# So lost



## liz22012 (Jan 12, 2018)

After speaking with a second attorney he told be right off the back that I would need to pay my husband 1/3rd of my salary. No fighting just it is what it is. His choice is to work as little as possible and he will be rewarded. I was told that I may need to sell the house as I probably couldn't afford it after the alimony payments per week. So after I looked at the numbers he will be making more money than me with my support. He also lives somewhere rent free. How can this happen and why wouldn't an attorney try to fight this. Almost like nothing you can do attitude. That does not include half the house and my retirement because he does not have one.
He has not contributed money towards anything for 8 months and when he was living with me he spent his paychecks.
I know I am venting but almost seems better to deal with it and stay married.


----------



## happy as a clam (Jan 5, 2014)

Welcome to the reality of no-fault divorce. It often sucks for the breadwinner.

Even if you stay married, there’s nothing to prevent HIM from filing for divorce later on. He will get an even better deal than if you go ahead and file now — the longer you’re married, the longer he collects.

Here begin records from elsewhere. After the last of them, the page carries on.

(* ===== verification/Watchdog.v ===== *)
(** * Watchdog ([src/src/utils/watchdog.hpp])

    The object and its operations at given readings of the monotonic clock,
    and traces of timed operations. *)

From S2P Require Import Prelude.

Module Watchdog.

Record t := mk { timeout_us : Z; last_feed_ns : Z; fired : bool }.

Definition construct (timeout_us : Z) : t := mk timeout_us 0 false.

Definition feed (w : t) (now : Z) : t := mk (timeout_us w) now false.

(** [check]: the returned flag and the object after the call. *)
Definition check (w : t) (now : Z) : bool * t :=
  if last_feed_ns w =? 0 then (false, w)
  else
    let elapsed := u64 (now - last_feed_ns w) / 1000 in
    if (timeout_us w <? elapsed) && negb (fired w)
    then (true, mk (timeout_us w) (last_feed_ns w) true)
    else (false, w).

Definition reset (w : t) : t := mk (timeout_us w) 0 false.

End Watchdog.

(** ** Traces *)
Module WatchdogTrace.
Import Watchdog.

Variant op := Feed (now : Z) | Check (now : Z) | Reset.

(** The state after an operation, and whether it raised the alarm. *)
Definition step (w : t) (o : op) : t * bool :=
  match o with
  | Feed now => (feed w now, false)
  | Check now => let '(b, w') := check w now in (w', b)
  | Reset => (reset w, false)
  end.

Fixpoint run (w : t) (ops : list op) : t * list bool :=
  match ops with
  | [] => (w, [])
  | o :: ops => let '(w1, b) := step w o in let '(w2, bs) := run w1 ops in (w2, b :: bs)
  end.

(** The last feed since the last reset, and the checks after it. *)
Fixpoint since_feed (fed : option Z) (checks : list Z) (ops : list op) : option (Z * list Z) :=
  match ops with
  | [] => f ← fed; Some (f, checks)
  | Feed now :: ops => since_feed (Some now) [] ops
  | Reset :: ops => since_feed None [] ops
  | Check now :: ops => since_feed fed (checks ++ [now]) ops
  end.

Definition overdue (timeout f now : Z) : bool := timeout <? (now - f) / 1000.

(** Clock readings: positive, 64-bit and never before an earlier one. *)
Fixpoint timed (from : Z) (ops : list op) : Prop :=
  match ops with
  | [] => True
  | Feed now :: ops | Check now :: ops => from <= now /\ is_u64 now /\ timed now ops
  | Reset :: ops => timed from ops
  end.

End WatchdogTrace.

(** ** Lemmas *)
Module WatchdogFacts.
Import Watchdog WatchdogTrace.

(** The state of the object in terms of the trace. *)
Definition state_matches (timeout : Z) (w : t) (h : option (Z * list Z)) : Prop :=
  timeout_us w = timeout
  /\ match h with
     | None => last_feed_ns w = 0 /\ fired w = false
     | Some (f, checks) =>
         last_feed_ns w = f /\ 0 < f /\ fired w = existsb (overdue timeout f) checks
     end.

Lemma elapsed_exact f now : 0 < f -> f <= now -> is_u64 now -> u64 (now - f) = now - f.
Proof. intros. apply u64_small. unfold is_u64 in *. lia. Qed.

Lemma check_matches timeout w f checks now :
  state_matches timeout w (Some (f, checks)) -> f <= now -> is_u64 now ->
  check w now
  = (overdue timeout f now && negb (existsb (overdue timeout f) checks),
     mk timeout f (existsb (overdue timeout f) (checks ++ [now])))
  /\ state_matches timeout (mk timeout f (existsb (overdue timeout f) (checks ++ [now])))
       (Some (f, checks ++ [now])).
Proof.
  intros (Ht & Hf & Hpos & Hfired) Hle Hn. split; [|done].
  unfold check. rewrite Hf, (proj2 (Z.eqb_neq f 0)) by lia. rewrite elapsed_exact by done.
  rewrite Ht, existsb_app. cbn [existsb]. fold (overdue timeout f now). rewrite orb_false_r, Hfired.
  destruct (overdue timeout f now), (existsb (overdue timeout f) checks) eqn:E; cbn [andb negb orb];
    try done; destruct w as [tt ff rr]; cbn in *; subst; done.
Qed.

Lemma check_unfed timeout w now :
  state_matches timeout w None -> check w now = (false, w).
Proof. intros (_ & H0 & _). unfold check. by rewrite H0. Qed.

(** The history of a trace that goes on from a given one. *)
Definition history (h : option (Z * list Z)) (ops : list op) : option (Z * list Z) :=
  match h with
  | None => since_feed None [] ops
  | Some (f, cs) => since_feed (Some f) cs ops
  end.

Definition last_time (h : option (Z * list Z)) : Z := match h with Some (f, _) => f | None => 1 end.

(** A check before any feed leaves no trace in the history. *)
Lemma since_feed_none cs ops : since_feed None cs ops = since_feed None [] ops.
Proof.
  revert cs. induction ops as [|[now|now|] ops IH]; intros cs; cbn; try done.
  by rewrite (IH (cs ++ [now])), (IH [now]).
Qed.

Lemma run_matches timeout ops : forall w h from,
  state_matches timeout w h -> last_time h <= from -> 0 < from -> timed from ops ->
  state_matches timeout (run w ops).1 (history h ops).
Proof.
  induction ops as [|o ops IH]; intros w h from Hw Hl Hf Ht; [by destruct h as [[f cs]|]|].
  cbn [run]. destruct o as [now|now|]; cbn [step] in *.
  - destruct Ht as (H1 & H2 & Ht). specialize (IH (feed w now) (Some (now, [])) now).
    destruct (run (feed w now) ops) as [w2 bs]. destruct Hw as [Hw _].
    destruct h as [[f cs]|]; apply IH; try done; cbn; try lia; split_and!; try done; cbn; lia.
  - destruct Ht as (H1 & H2 & Ht). destruct h as [[f cs]|].
    + cbn in Hl. destruct (check_matches timeout w f cs now Hw ltac:(lia) H2) as [-> Hm].
      specialize (IH _ _ now Hm).
      destruct (run _ ops) as [w2 bs]. apply IH; try done; cbn; lia.
    + rewrite (check_unfed timeout) by done. specialize (IH w None now Hw).
      destruct (run w ops) as [w2 bs]. cbn [history since_feed]. rewrite since_feed_none.
      apply IH; try done; cbn; lia.
  - specialize (IH (reset w) None from). destruct (run (reset w) ops) as [w2 bs].
    destruct Hw as [Hw _]. destruct h as [[f cs]|]; apply IH; try done; cbn; lia.
Qed.

End WatchdogFacts.

(** ** Properties *)
Section properties.
Import Watchdog WatchdogTrace WatchdogFacts.

(** C29: over every timed sequence of feeds, checks and resets from a new
    watchdog, a further check raises the alarm exactly when a feed has
    happened since the last reset, more than the timeout has elapsed since
    the last one, and no check since that feed has raised it already: one
    alarm per silence, and the next feed arms it again. *)
Theorem watchdog_alarm_exact timeout ops now :
  timed 1 (ops ++ [Check now]) ->
  let w := (run (construct timeout) ops).1 in
  (check w now).1 = true
  <-> exists f checks, since_feed None [] ops = Some (f, checks)
        /\ overdue timeout f now = true
        /\ Forall (fun c => overdue timeout f c = false) checks.
Proof.
  intros Ht w.
  assert (timed 1 ops /\ is_u64 now /\ forall f cs, since_feed None [] ops = Some (f, cs) -> f <= now)
    as (Ht1 & Hn & Hle).
  { assert (forall ops from fed cs, timed from (ops ++ [Check now]) ->
      (forall f, fed = Some f -> f <= from) ->
      timed from ops /\ is_u64 now /\ forall f cs', since_feed fed cs ops = Some (f, cs') -> f <= now)
      as H.
    { clear. induction ops as [|[n|n|] ops IH]; intros from fed cs; cbn.
      - intros (H1 & H2 & _) Hfed. split_and!; try done. destruct fed; [|done].
        intros f cs' [= <- <-]. specialize (Hfed _ eq_refl). lia.
      - intros (H1 & H2 & H3) Hfed.
        destruct (IH n (Some n) [] H3) as (? & ? & ?); [intros f [= <-]; lia|]. done.
      - intros (H1 & H2 & H3) Hfed.
        destruct (IH n fed (cs ++ [n]) H3) as (? & ? & ?);
          [intros f E; specialize (Hfed f E); lia|]. done.
      - intros H3 Hfed. destruct (IH from None [] H3) as (? & ? & ?); [done|]. done. }
    destruct (H ops 1 None [] Ht) as (? & ? & H3); [done|]. split_and!; try done. }
  pose proof (run_matches timeout ops (construct timeout) None 1) as Hm.
  specialize (Hm ltac:(done) ltac:(cbn; lia) ltac:(lia) Ht1). cbn [history] in Hm. fold w in Hm.
  destruct (since_feed None [] ops) as [[f cs]|].
  - destruct (check_matches timeout w f cs now Hm (Hle f cs eq_refl) Hn) as [-> _]. cbn [fst].
    rewrite andb_true_iff, negb_true_iff. split.
    + intros [H1 H2]. exists f, cs. split_and!; try done.
      apply List.Forall_forall. intros c Hc. destruct (overdue timeout f c) eqn:E; [|done].
      assert (existsb (overdue timeout f) cs = true) by (apply existsb_exists; by exists c). congruence.
    + intros (f' & cs' & [= <- <-] & H1 & H2). split; [done|].
      apply not_true_iff_false. intros (c & Hc & Ho)%existsb_exists.
      rewrite List.Forall_forall in H2. rewrite H2 in Ho by done. discriminate.
  - rewrite (check_unfed timeout) by done. split; [done|]. by intros (? & ? & ? & _).
Qed.

Lemma watchdog_alarm_exact_witness :
  let w := (run (construct 2000000) [Feed 1000; Check 5000; Check 2000001999]).1 in
  (check w 3000000000).1 = true.
Proof.
  intros w.
  apply (watchdog_alarm_exact 2000000 [Feed 1000; Check 5000; Check 2000001999] 3000000000).
  - cbn. unfold is_u64. lia.
  - exists 1000, [5000; 2000001999]. split; [reflexivity|]. split; [reflexivity|].
    repeat (apply Forall_cons_2; [reflexivity|]). apply Forall_nil_2.
Defined.

End properties.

Better to divorce now if you really don’t want to be married to him.


----------



## liz22012 (Jan 12, 2018)

You are right I do not disagree. Just messed up. Since we have been together he has been fired from 2 jobs and leaves his garabage around for me to clean. He started drinking again and the reasons was the house is too much work and I make him work full time. He drained us financially with his spending. Since he moved out I was able to save a little money. It is just messed up his standard of living will be better than mine and I will be paying for it. He is lazy.
Shouldn't he be liable for the household expenses since he claims it is his house?


----------



## SunnyT (Jun 22, 2011)

There are ways around it. Do your homework...besides one attorney. 

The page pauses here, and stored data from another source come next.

(* ===== verification/Gateway.v ===== *)
(** * The gateway ([src/src/main.cpp])

    [Module Gateway] is the program: the components put together, the CAN
    callback, the callbacks of the other descriptors, the signal handler and
    [main].  What the operating system answers is in [environment] (the files
    and the results of the calls made at startup) and in [io] (what the calls
    of one callback find: data, clock readings, the contents of stack memory,
    the order of the hash table's keys).  The state of the program includes
    the base in which [std::cout] prints integers. *)

From Stdlib Require Import SpecFloat QArith_base.
From S2P Require Import Prelude Uds DoipMessage DoipServer DoipTrace.
From S2P Require Import Floats CppString Types SomeIpMessage SomeIpPublisher SomeIpSd SomeIpSdService.
From S2P Require Import SignalDecoder DbcParser ConfigLoader.
From S2P Require Import Benchmark Watchdog EventLoop StatsReporter Shipped.

Module Gateway.
Import BenchmarkCollector.

Definition SOMEIP_PORT : Z := 30490.
Definition SOMEIP_DATA_PORT : Z := 30501.
Definition STATS_EVERY_N : Z := 10.
Definition SD_OFFER_EVERY_N : Z := 100.

(** The objects of [main] that the callbacks share, and the base [std::cout]
    was left in. *)
Record t := mk {
  dbc : gmap Z MessageDef;
  publisher : SomeIpPublisher.t;
  bench : collector;
  watchdog : Watchdog.t;
  can : CanSocket.t;
  sd : SomeIpSdService.t;
  doip : DoIpServer.t;
  frame_count : Z;
  last_offer_frame : Z;
  cout_base : base
}.

(** What the program does: calls of the components, and lines printed. *)
Variant action :=
| Udp (a : net_action)
| Sd (a : SomeIpSdService.action)
| Doip (a : DoIpServer.action)
| WatchdogAlarm
| Printed (text : string).

(** The readings of the clock during one frame. *)
Record clock := mk_clock { at_feed : Z; t0 : Z; t1 : Z; t2 : Z; t3 : Z; at_check : Z }.

(** What one callback finds. *)
Record io := mk_io {
  io_stack : list Z;
  io_can : CanSocket.input;
  io_clock : clock;
  io_names : list string;
  io_sd : SomeIpSdService.input;
  io_accept : Z;
  io_epoll_ctl : Z;
  io_recv : DoIpServer.socket_input
}.

(** The callbacks stored in the event loop. *)
Variant callback := OnCan | OnSd | OnDoipListen | OnDoipClient (client_fd : Z).

Section code.
Context {T : Target} {U : UdsService}.

Definition elapsed_us (from to : Z) : Z := u64 (to - from) / 1000.

(** The end of the CAN callback: the periodic watchdog check, offers and
    statistics. *)
Definition housekeeping (clk : clock) (names : list string) (w : t) : checked (t * list action) :=
  let '(alarm, dog) :=
    if frame_count w mod 50 =? 0 then Watchdog.check (watchdog w) (at_check clk)
    else (false, watchdog w) in
  offers ← (if SD_OFFER_EVERY_N <=? sz (frame_count w - last_offer_frame w)
            then r ← SomeIpSdService.send_offers (sd w); Ok (r.1, r.2, frame_count w)
            else Ok (sd w, [], last_offer_frame w));
  let '(sd', offered, last) := offers in
  table ← (if frame_count w mod STATS_EVERY_N =? 0
           then text ← StatsReporter.print_table (cout_base w) (bench w) names;
                Ok [Printed ("[GW] " +:+ Format.print_int (cout_base w) (frame_count w) +:+ " frames processed"
                             +:+ StatsReporter.nl +:+ text)]
           else Ok []);
  Ok (mk (dbc w) (publisher w) (bench w) dog (can w) sd' (doip w) (frame_count w) last (cout_base w),
      (if alarm then [WatchdogAlarm] else []) ++ map Sd offered ++ table).

(** The CAN callback. *)
Definition on_frame (stack : list Z) (clk : clock) (names : list string) (w : t) (frame : can_frame)
  : checked (t * list action) :=
  let dog := Watchdog.feed (watchdog w) (at_feed clk) in
  let can_id := Z.land (Types.can_id frame) CAN_EFF_MASK in
  match DbcParser.find_message (dbc w) can_id with
  | None =>
      Ok (mk (dbc w) (publisher w) (bench w) dog (can w) (sd w) (doip w)
            (frame_count w) (last_offer_frame w) (cout_base w), [])
  | Some msg =>
      let b := record_event (bench w) "dbc_lookup" (elapsed_us (t0 clk) (t1 clk)) in
      signals ← SignalDecoder.decode frame msg;
      let b := record_event b "signal_decode" (elapsed_us (t1 clk) (t2 clk)) in
      published ← SomeIpPublisher.publish_all stack (publisher w) signals;
      let b := record_event b "someip_publish" (elapsed_us (t2 clk) (t3 clk)) in
      let b := record_event b "end_to_end" (elapsed_us (t0 clk) (t3 clk)) in
      kept ← housekeeping clk names
        (mk (dbc w) published.1 b dog (can w) (sd w) (doip w) (sz (frame_count w + 1))
           (last_offer_frame w) (cout_base w));
      Ok (kept.1, map Udp published.2 ++ kept.2)
  end.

You could move to another state where the divorce laws are easier. 
You could stay married, separate, sell the house...all the while planning the divorce. 
You could talk to a few more attorneys. 
You could settle with him before it ever goes in front of a judge. 

Keep figuring it out.


----------



## bankshot1993 (Feb 10, 2014)

At the risk of sounding like a bitter old man, you are now dealing with the reality that millions of men deal with. seems like a pretty raw deal but for every woman that is complaining about this there is twenty men going through it and I don't see anyone crying foul when those men are forced to live on kraft dinner while their XW lives the high life .


----------



## Adelais (Oct 23, 2013)

liz22012 said:


> He has not contributed money towards anything for 8 months and when he was living with me he spent his paychecks.
> I know I am venting but almost seems better to deal with it and stay married.


Evidently the court believes that if you tolerated that for 8 months while you were married, then it must have been OK with you. To impose something different (perhaps more moral) after divorce would be out of their jurisdiction of power. They are impartial.


----------



## Openminded (Feb 21, 2013)

Unfortunately, there are are plenty of users around. Get more advice so you know exactly what you're facing.


----------



## jarhed (Nov 11, 2012)

bankshot1993 said:


> At the risk of sounding like a bitter old man, you are now dealing with the reality that millions of men deal with. seems like a pretty raw deal but for every woman that is complaining about this there is twenty men going through it and I don't see anyone crying foul when those men are forced to live on kraft dinner while their XW lives the high life .




My sentiments exactly! This happens to men every day. I'm not happy this is happening to you, but join the divorce-rape-sausage-party. It predominately happens to us.


----------



## chillymorn69 (Jun 27, 2016)

Life sucks sometimes.

But it will get better!


----------